5、CFSE易被水解，在水溶液中会变质。母液请在使用过程中避免接触水。工作液在标记细胞的过程中和水接触是在许可的时间范围内的。

6、CFSE溶解液在4℃、冰浴等较低温度情况下会凝固而粘在离心管管底、管壁或管盖内，可以37C水浴片刻至全部融解后使用。

7 CFSE标记细胞仅需5-15分钟即可完成。对于不同细胞，最佳标记时间需自行摸索。正式实验前，建议先做几个孔摸索染色浓度和加入CFSE试剂后的培养时间。

8、荧光染料均存在淬灭问题，请尽量注意避光，以减缓荧光淬灭。

9、根据需要检测的细胞样品数，用CFSE探针稀释液将CFSE母液10倍稀释，再用HBSS缓冲液20-400倍稀释，配制成CFSE染色工作液，终浓度相当于将CFSE母液200-4000倍稀释。不同的细胞需要根据预实验结果确定最佳染色浓度。如果荧光强度弱，可以适当提高CFSE的终浓度。如果背景太高，可以适当降低CFSE的终浓度，请摸索条件找到最佳浓度。

10、将待测细胞用染色工作液重悬，至细胞浓度大约107/ml.3.在37℃培养箱中避光孵育15-30分钟。

11、离心后去上清，收集细胞，用PBS或无血清培养基洗涤细胞1-2次，最后加入PBS或无血清培养基重悬细胞。

12、取 50Oul细胞悬液，用流式细胞仪检测。

13 随后还可按照细胞的正常培养方法进行培养。
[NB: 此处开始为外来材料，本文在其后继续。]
(** C2 (amended): [process_figures] processes a node exactly when it is a
    paragraph with exactly one child, that child is an image, and the title
    of the image (the second component of its target) begins with [fig:].
    Every other node is left as it is: the action returns [None] and changes
    neither the node nor the state.  A node that passes the test is handed
    to [_process_figure], [_adjust_caption] and [_add_markup]; when the
    action returns, the figure has been classified: it is flagged as
    unnumbered or it has an entry in the reference table. *)
Theorem C2_figures_are_marked_by_title u key value fmt st :
  (is_figure_para key value = true <->
   key = "Para" /\
   exists attrs cap url title,
     value = [Image attrs cap (url, title)] /\ startswith title "fig:" = true)
  /\ (is_figure_para key value = false ->
      process_figures u key value fmt st = Ok (None, value, st))
  /\ (is_figure_para key value = true ->
      forall ret value' st',
        process_figures u key value fmt st = Ok (ret, value', st') ->
        exists fig st1,
          _process_figure u value fmt st = Ok (fig, st1) /\
          proc st' = proc st1 /\
          ((is_unnumbered fig = true /\
            has_unnumbered_figures (flags st') = true) \/
           (is_unnumbered fig = false /\
            exists a, fig_attrs fig = Some a /\
                      is_Some (references (proc st') !! attrs_id a)))).
Proof.
  split; [apply is_figure_para_spec|]. split.
  - intros H. unfold process_figures. rewrite H. reflexivity.
  - intros H ret value' st' Hrun. unfold process_figures in Hrun.
    rewrite H in Hrun.
    apply bind_Ok in Hrun as ([fig st1] & Hfig & Hrun).
    apply bind_Ok in Hrun as (value1 & _ & Hrun).
    apply bind_Ok in Hrun as ([ret' st2] & Hmark & Hrun).
    inversion Hrun; subst; clear Hrun.
    destruct (_add_markup_state _ _ _ _ _ _ Hmark) as [Hproc Hflag].
    exists fig, st1. split; [exact Hfig|]. split; [exact Hproc|].
    rewrite Hproc, Hflag. eapply _process_figure_classifies, Hfig.
Qed.

Lemma C2_figures_are_marked_by_title_witness :
  is_figure_para "Para" labelled_not_marked = false
  /\ process_figures "u" "Para" labelled_not_marked "html" (initial "2.7")
     = Ok (None, labelled_not_marked, initial "2.7")
  /\ is_figure_para "Para" marked_not_labelled = true.
Proof.
  split; [reflexivity|]. split; [|reflexivity].
  apply (proj1 (proj2 (C2_figures_are_marked_by_title "u" "Para"
                         labelled_not_marked "html" (initial "2.7")))).
  reflexivity.
Defined.

(** ** The caption of a tagged figure *)

Lemma replace_space_append a b :
  replace_space (a +:+ b) = replace_space a +:+ replace_space b.
Proof.
  induction a as [|c a IH]; [reflexivity|].
  rewrite append_cons. simpl. destruct (Ascii.eqb c " ");
    rewrite IH; reflexivity.
Qed.

Lemma drop_last_cons d s :
  s <> EmptyString -> drop_last (String d s) = String d (drop_last s).
Proof. destruct s; [congruence | reflexivity]. Qed.

Lemma last_char_cons d s :
  s <> EmptyString -> last_char (String d s) = last_char s.
Proof. destruct s; [congruence | reflexivity]. Qed.

Lemma append_char_not_empty a c : a +:+ String c EmptyString <> EmptyString.
Proof. destruct a; discriminate. Qed.

Lemma drop_last_append_char a c :
  drop_last (a +:+ String c EmptyString) = a.
Proof.
  induction a as [|d a IH]; [reflexivity|].
  rewrite append_cons, drop_last_cons by apply append_char_not_empty.
  rewrite IH. reflexivity.
Qed.

Lemma last_char_append_char a c :
  last_char (a +:+ String c EmptyString) = Some c.
Proof.
  induction a as [|d a IH]; [reflexivity|].
  rewrite append_cons, last_char_cons by apply append_char_not_empty.
  exact IH.
Qed.

Lemma last_char_drop_last s c :
  last_char s = Some c -> s = drop_last s +:+ String c EmptyString.
Proof.
  induction s as [|d s IH]; [discriminate|]. simpl.
  destruct s as [|e s].
  - intros [= ->]. reflexivity.
  - intros H. rewrite append_cons. f_equal. apply IH, H.
Qed.

(** C4 (as stated) fails for the tag that is one dollar sign: it is not
    delimited by a pair of markers, so its caption was to read [$:] as
    literal text, but the code shows it as inline math with empty content. *)
Lemma C4_counterexample :
  dollar_delimited "$" = false
  /\ tag_elements_by_pair "$" = [Str "$:"]
  /\ caption_of (value_after
       (process_figures "u" "Para"
          (figure "fig:e" (VStr "1") (Some (VStr "$"))) "docx"
          (initial "2.7")))
     = [Str "Figure"; Space; Math InlineMath EmptyString; Str ":"; Space;
        Str "A"; Space; Str "caption"].
Proof. repeat split. Qed.

Lemma starts_and_ends_with_dollar text :
  startswith text "$" && endswith_char text "$" = true ->
  text = "$" \/ exists inner, text = "$" +:+ inner +:+ "$".
Proof.
  intros H. apply andb_prop in H as [Hs He].
  destruct text as [|c r]; [discriminate|].
  change (startswith (String c r) "$") with (Ascii.eqb "$" c && true) in Hs.
  rewrite andb_true_r in Hs. apply Ascii.eqb_eq in Hs as <-.
  destruct r as [|d r]; [left; reflexivity|]. right.
  unfold endswith_char in He.
  change (last_char (String "$" (String d r))) with (last_char (String d r))
    in He.
  destruct (last_char (String d r)) as [e|] eqn:El; [|discriminate].
  apply Ascii.eqb_eq in He as ->.
  exists (drop_last (String d r)). rewrite append_cons, append_nil.
  f_equal. apply last_char_drop_last, El.
Qed.
Lemma compute_distance_below (self : Guitar.Guitar) (a b K : Z) :
  0 < Guitar.frets self → 0 ≤ a < 2 ^ K → 0 ≤ b < 2 ^ K → 0 ≤ K → 2 * K + 2 ≤ 1024 →
  ∃ d, Analysis.compute_distance self a b = Ok d ∧ Float.below (K + 3) d.
Proof.
  intros Hfrets Ha Hb HK Hhi.
  unfold Analysis.compute_distance, Analysis.floordiv, Analysis.modulo.
  destruct (Z.eqb_spec (Guitar.frets self) 0) as [?|_]; [lia|].
  cbn [mbind result_bind Analysis.euclidean_distance].
  set (f := Guitar.frets self) in *.
  assert (Hqa : 0 ≤ a / f ≤ a).
  { split; [apply Z.div_pos; lia|]. apply Z.div_le_upper_bound; nia. }
  assert (Hqb : 0 ≤ b / f ≤ b).
  { split; [apply Z.div_pos; lia|]. apply Z.div_le_upper_bound; nia. }
  assert (Hra : 0 ≤ a mod f ≤ a).
  { split; [apply Z.mod_pos_bound; lia|]. apply Z.mod_le; lia. }
  assert (Hrb : 0 ≤ b mod f ≤ b).
  { split; [apply Z.mod_pos_bound; lia|]. apply Z.mod_le; lia. }
  apply math_sqrt_below; [|done|done].
  rewrite Z.pow_add_r, Z.pow_mul_r, Z.pow_1_r by lia.
  replace (2 ^ 2) with 4 by done.
  assert (H4 : 4 ^ K = 2 ^ K * 2 ^ K).
  { replace 4 with (2 * 2) by done. by rewrite Z.pow_mul_l. }
  rewrite H4. nia.
Qed.

Lemma sum_below (ds : list float) (acc : float) (E : Z) :
  Forall (Float.below E) ds → Float.below E acc → -1074 ≤ E →
  E + 2 * Z.of_nat (length ds) ≤ 1024 →
  Float.below (E + 2 * Z.of_nat (length ds)) (foldl Float.add acc ds).
Proof.
  revert acc E. induction ds as [|d ds IH]; intros acc E Hds Hacc Hlo Hhi.
  - simpl. by rewrite Z.add_0_r.
  - apply Forall_cons in Hds as [Hd Hds]. cbn [foldl length] in *.
    replace (E + 2 * Z.of_nat (S (length ds))) with (E + 2 + 2 * Z.of_nat (length ds)) by lia.
    apply IH; [|apply add_below; [done | done | lia | lia] | lia | lia].
    eapply Forall_impl; [done|]. intros x. apply below_mono. lia.
Qed.

Lemma getitem_range {A} (xs : list A) (i : Z) :
  0 ≤ i < Z.of_nat (length xs) → ∃ x, getitem xs i = Ok x ∧ x ∈ xs.
Proof.
  intros Hi. unfold getitem.
  destruct (Z.ltb_spec i 0) as [?|_]; [lia|].
  destruct (Z.leb_spec 0 i) as [_|?]; [|lia].
  destruct (Z.ltb_spec i (Z.of_nat (length xs))) as [_|?]; [|lia]. cbn [andb].
  destruct (lookup_lt_is_Some_2 xs (Z.to_nat i)) as [x Hx]; [lia|].
  rewrite Hx. exists x. split; [done|]. by eapply list_elem_of_lookup_2.
Qed.

Lemma getitem_lookup {A} (xs : list A) (i : Z) (x : A) :
  0 ≤ i → xs !! Z.to_nat i = Some x → getitem xs i = Ok x.
Proof.
  intros Hi Hx. pose proof (lookup_lt_Some _ _ _ Hx) as Hlt. unfold getitem.
  destruct (Z.ltb_spec i 0) as [?|_]; [lia|].
  destruct (Z.leb_spec 0 i) as [_|?]; [|lia].
  destruct (Z.ltb_spec i (Z.of_nat (length xs))) as [_|?]; [|lia].
  cbn [andb]. by rewrite Hx.
Qed.

Lemma lookup_range (n : Z) (k : nat) :
  (k < Z.to_nat n)%nat → range n !! k = Some (Z.of_nat k).
Proof.
  intros Hk. unfold range. rewrite list_lookup_fmap, lookup_seq_lt by done. done.
Qed.

Lemma map_result_Forall {A B} (f : A → result B) (P : B → Prop) (xs : list A) :
  (∀ x, x ∈ xs → ∃ y, f x = Ok y ∧ P y) →
  ∃ ys, map_result f xs = Ok ys ∧ Forall P ys ∧ length ys = length xs.
Proof.
  induction xs as [|x xs IH]; intros Hxs.
  - exists []. by repeat split.
  - destruct (Hxs x) as (y & Hy & HP); [left|].
    destruct IH as (ys & Hys & HPs & Hlen).
    { intros x' Hx'. apply Hxs. by right. }
    exists (y :: ys). cbn [map_result]. rewrite Hy, Hys. cbn.
    split; [done|]. split; [by constructor | by rewrite Hlen].
Qed.

Lemma map_result_Forall2 {A B} (f : A → result B) (xs : list A) (ys : list B) :
  map_result f xs = Ok ys ↔ Forall2 (λ x y, f x = Ok y) xs ys.
Proof.
  revert ys. induction xs as [|x xs IH]; intros ys; cbn [map_result].
  - split; [intros [= <-]; constructor | by intros ->%Forall2_nil_inv_l].
  - split.
    + destruct (f x) as [y|e] eqn:Hy; cbn [mbind result_bind]; [|done].
      destruct (map_result f xs) as [ys'|e] eqn:Hys; cbn [mbind result_bind]; [|done].
      intros [= <-]. constructor; [done|]. by apply IH.
    + intros (y & ys' & Hy & Hys & ->)%Forall2_cons_inv_l.
      apply IH in Hys. by rewrite Hy, Hys.
Qed.

Lemma length_range (n : Z) : length (range n) = Z.to_nat n.
Proof. unfold range. by rewrite length_fmap, length_seq. Qed.

Lemma total_distance_below (self : Guitar.Guitar) (c : list Z) (K : Z) :
  0 < Guitar.frets self → Forall (λ p, 0 ≤ p < 2 ^ K) c → 0 ≤ K ≤ 511 →
  K + 3 + 2 * Z.of_nat (length c) ≤ 1024 →
  ∃ d, Analysis.total_distance self c = Ok d ∧ Float.is_finite d = true.
Proof.
  intros Hfrets Hc HK Hhi. unfold Analysis.total_distance.
  rewrite Forall_forall in Hc.
  destruct (map_result_Forall
              (λ i, a ← getitem c i; b ← getitem c (i + 1);
                    Analysis.compute_distance self a b)
              (Float.below (K + 3)) (range (Z.of_nat (length c) - 1)))
    as (ds & -> & Hds & Hlen).
  { intros i Hi%elem_of_range.
    destruct (getitem_range c i) as (a & -> & Ha); [lia|].
    destruct (getitem_range c (i + 1)) as (b & -> & Hb); [lia|].
    cbn [mbind result_bind].
    apply compute_distance_below; auto; lia. }
  cbn [mbind result_bind]. eexists. split; [done|].
  rewrite length_range in Hlen.
  apply (below_finite (K + 3 + 2 * Z.of_nat (length ds))).
  apply sum_below; [done | done | lia | lia].
Qed.
(** X9. After a successful [POST /api/posts], with the store answering, a
    [GET /api/posts/:id] for the new identifier answers 200 with the created
    post, and when every post stored before is older than the clock of the
    creation, [GET /api/posts] answers with an array that starts with the
    created post. *)
Theorem create_then_read_back (env : Env) (req req1 req2 : Req) (d : Db)
    (fs fs1 fs2 : list bool) (u : User.t) (title body : string) :
  healthy fs = true → healthy fs1 = true → healthy fs2 = true →
  In u (users d) →
  req_user_id req = User._id u →
  body_title req = Some title → title ≠ "" →
  body_body req = Some body → body ≠ "" →
  posts d !! freshId env = None →
  params_id req1 = freshId env →
  let post := Post.mk (freshId env) (User._id u) body title (now env) in
  let d' := (run (post_api_posts env req) d fs).1 in
  run (get_api_posts_id req1) d' fs1 = (d', Some (mkResponse 200 (JPost post)))
  ∧ ((∀ id q, posts d !! id = Some q → Post.date q < now env) →
     ∃ older,
       run (get_api_posts req2) d' fs2 =
         (d', Some (mkResponse 200 (JPosts (post :: older))))).
Proof.
  intros Hfs Hfs1 Hfs2 Hin Hid Htitle Ht Hbody Hb Hfresh Hreq1 post d'.
  subst d'. rewrite (create_post_run env req d fs u title body) by done.
  fold post. cbn [fst]. split.
  - unfold run, get_api_posts_id, try_catch, mbind, M_bind.
    rewrite (Post_findById_healthy _ (freshId env))
      by (done || rewrite Hreq1; apply castObjectId_toString).
    cbn [posts]. by rewrite lookup_insert_eq.
  - intros Holder.
    unfold run, get_api_posts, try_catch, mbind, M_bind.
    rewrite Post_find_healthy by done.
    set (d' := mkDb (users d) (<[freshId env := post]> (posts d))).
    assert (head (Post_find_sort d') = Some post) as Hhead.
    { apply (newest_stored_is_head d' (freshId env)).
      - cbn. apply lookup_insert_eq.
      - intros id' q Hq Hne. cbn in Hq.
        rewrite lookup_insert_ne in Hq by done.
        cbn. by apply (Holder id'). }
    destruct (Post_find_sort d') as [|x older]; [done|].
    injection Hhead as ->. by exists older.
Qed.

Lemma create_then_read_back_witness :
  let post := Post.mk next_post_id alice_id "World" "Hi" 1572566400123 in
  let d' := (run (post_api_posts env0
                    (post_req alice_id "" (Some "Hi") (Some "World"))) db0 []).1 in
  run (get_api_posts_id (post_req bob_id next_post_id None None)) d' [] =
    (d', Some (mkResponse 200 (JPost post))).
Proof.
  intros post d'.
  pose proof (create_then_read_back env0
                (post_req alice_id "" (Some "Hi") (Some "World"))
                (post_req bob_id next_post_id None None) (post_req bob_id "" None None)
                db0 [] [] [] alice "Hi" "World") as Hread.
  destruct Hread as [Hget _].
  - reflexivity.
  - reflexivity.
  - reflexivity.
  - simpl. left. reflexivity.
  - reflexivity.
  - reflexivity.
  - discriminate.
  - reflexivity.
  - discriminate.
  - reflexivity.
  - reflexivity.
  - exact Hget.
Defined.

(** ** Login and registration *)

Lemma returnToken_session `{Libs} (env : Env) (u : User.t) (s : St) :
  returnToken env u s =
    (Val (),
     mkSt (db s) (Some (mkResponse 200 (JToken (session_token env u))))
       (faults s)).
Proof. apply returnToken_sends. Qed.

Lemma find_by_email_unique (us : list User.t) (u : User.t) :
  In u us →
  (∀ v, In v us → User.email v = User.email u → v = u) →
  List.find (λ v, String.eqb (User.email v) (User.email u)) us = Some u.
Proof.
  intros Hin Huniq.
  destruct (find_by_email_stored us u Hin) as (u' & -> & Hin' & Heq).
  f_equal. by apply Huniq.
Qed.

(** The successful run of [POST /api/login]. *)
Lemma login_run_ok `{Libs} (env : Env) (req : Req) (d : Db)
    (fs : list bool) (u : User.t) (pw : string) :
  healthy fs = true →
  chain_isEmail (body_email req) = true →
  body_email req = Some (User.email u) →
  body_password req = Some (JStr pw) →
  In u (users d) →
  (∀ v, In v (users d) → User.email v = User.email u → v = u) →
  bcrypt_compare pw (User.password u) = true →
  run (post_api_login env req) d fs =
    (d, Some (mkResponse 200 (JToken (session_token env u)))).
Proof.
  intros Hfs Hvalid Hemail Hpw Hin Huniq Hmatch.
  unfold run, post_api_login, check.
  rewrite Hvalid, Hemail, Hpw. cbn [chain_exists app isEmpty negb].
  unfold try_catch, mbind, M_bind.
  rewrite User_findOne_email_healthy by done.
  rewrite find_by_email_unique, Hmatch by done. cbn [negb].
  by rewrite returnToken_session.
Qed.

(** X10. A login that passes the validation, with the store answering, for
    the email of a stored user (the only one with that email) and a
    password that [bcrypt.compare] accepts against the stored hash, is
    answered 200 with the session token of that user; the store is what it
    was. *)
Theorem login_success_token `{Libs} (env : Env) (req : Req) (d : Db)
    (fs : list bool) (u : User.t) (pw : string) :
  healthy fs = true →
  chain_isEmail (body_email req) = true →
  body_email req = Some (User.email u) →
  body_password req = Some (JStr pw) →
  In u (users d) →
  (∀ v, In v (users d) → User.email v = User.email u → v = u) →
  bcrypt_compare pw (User.password u) = true →
  run (post_api_login env req) d fs =
    (d, Some (mkResponse 200 (JToken (session_token env u)))).
Proof. apply login_run_ok. Qed.

Lemma login_success_token_witness :
  run (post_api_login (H := sampleLibs) env0 login_alice) db0 [false] =
    (db0,
     Some (mkResponse 200
             (JToken (session_token (H := sampleLibs) env0 alice)))).
Proof.
  apply (login_success_token (H := sampleLibs) env0 login_alice db0 [false]
           alice "secret1").
  - reflexivity.
  - reflexivity.
  - reflexivity.
  - reflexivity.
  - simpl. left. reflexivity.
  - intros v [<-|[<-|[]]]; [reflexivity | discriminate].
  - reflexivity.
Defined.

Lemma User_insert_healthy (u : User.t) d r fs :
  healthy fs = true →
  (∀ v, In v (users d) → User._id v ≠ User._id u) →
  User_insert u (mkSt d r fs) =
    (Val (), mkSt (mkDb (users d ++ [u]) (posts d)) r (tail fs)).
Proof.
  intros Hfs Hfresh. unfold User_insert, mbind, M_bind.
  rewrite storeCall_healthy by done. cbn [get_db db].
  by rewrite find_by_id_unknown.
Qed.

(** The successful run of [POST /api/users]. *)
Lemma register_run_ok `{Libs} (env : Env) (req : Req) (d : Db)
    (fs : list bool) (name email pw : string) :
  healthy fs = true →
  body_name req = Some name → name ≠ "" →
  body_email req = Some email → isEmail email = true →
  body_password req = Some (JStr pw) → (6 ≤ String.length pw)%nat →
  (∀ v, In v (users d) → User.email v ≠ email) →
  (∀ v, In v (users d) → User._id v ≠ freshId env) →
  run (post_api_users env req) d fs =
    (mkDb (users d ++ [new_user env name email pw]) (posts d),
     Some (mkResponse 200
             (JToken (session_token env (new_user env name email pw))))).
Proof.
  intros Hfs Hname Hn Hemail He Hpw Hlen Hnew Hfresh.
  unfold run, post_api_users, check, chain_isEmail, chain_isLength_min.
  rewrite Hname, Hemail, Hpw, chain_notEmpty_Some by done.
  cbn [toString toString_json shown_of from_option id]. rewrite He.
  replace (6 <=? String.length pw)%nat with true
    by (symmetry; by apply Nat.leb_le).
  cbn [app isEmpty negb].
  unfold try_catch, mbind, M_bind.
  rewrite User_findOne_email_healthy by done.
  rewrite find_by_email_unknown by done.
  fold (new_user env name email pw).
  rewrite User_insert_healthy by (by apply healthy_tail || done).
  by rewrite returnToken_session.
Qed.

(** X11. A registration that passes the validation, with the store
    answering, for an email that no stored user has and with an unused new
    identifier, appends one user document (the given name and email, the
    password as [bcrypt.hash] returns it for the salt) to the users, leaves
    the posts alone, and is answered 200 with the session token of the new
    user. *)
Theorem register_success `{Libs} (env : Env) (req : Req) (d : Db)
    (fs : list bool) (name email pw : string) :
  healthy fs = true →
  body_name req = Some name → name ≠ "" →
  body_email req = Some email → isEmail email = true →
  body_password req = Some (JStr pw) → (6 ≤ String.length pw)%nat →
  (∀ v, In v (users d) → User.email v ≠ email) →
  (∀ v, In v (users d) → User._id v ≠ freshId env) →
  run (post_api_users env req) d fs =
    (mkDb (users d ++ [new_user env name email pw]) (posts d),
     Some (mkResponse 200
             (JToken (session_token env (new_user env name email pw))))).
Proof. apply register_run_ok. Qed.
可以在荧光显微镜下直接观察标记效果，也可以在培养适当时间后再用流式细胞仪检测细胞增殖，或用于其他特定实验目的的细胞荧光示踪。标记的细胞也可以用于活体动物的移植，并用荧光进行示踪。标记的细胞呈绿色荧光。

注意事项

1、正式实验前请选取几个样本做预实验，以优化实验条件，取得最佳实验效果。

2、螺旋盖微量试剂管装的试剂在开盖前请短暂离心，将盖和管内壁上的液体离心至管底，避免开盖时试剂损失

3、禁止与其他品牌的试剂混用，否则会影响使用效果。

4、样品或试剂被细菌或真菌污染或试剂交叉污染可能会导致错误的结果。

5、最好使用一次性吸头、管、瓶或玻璃器皿，可重复使用的玻璃器皿必须在使用前清洗并彻底清除残留清洁剂

6、实验后完成后所有样品及接触过的器皿应按照规定程序处理。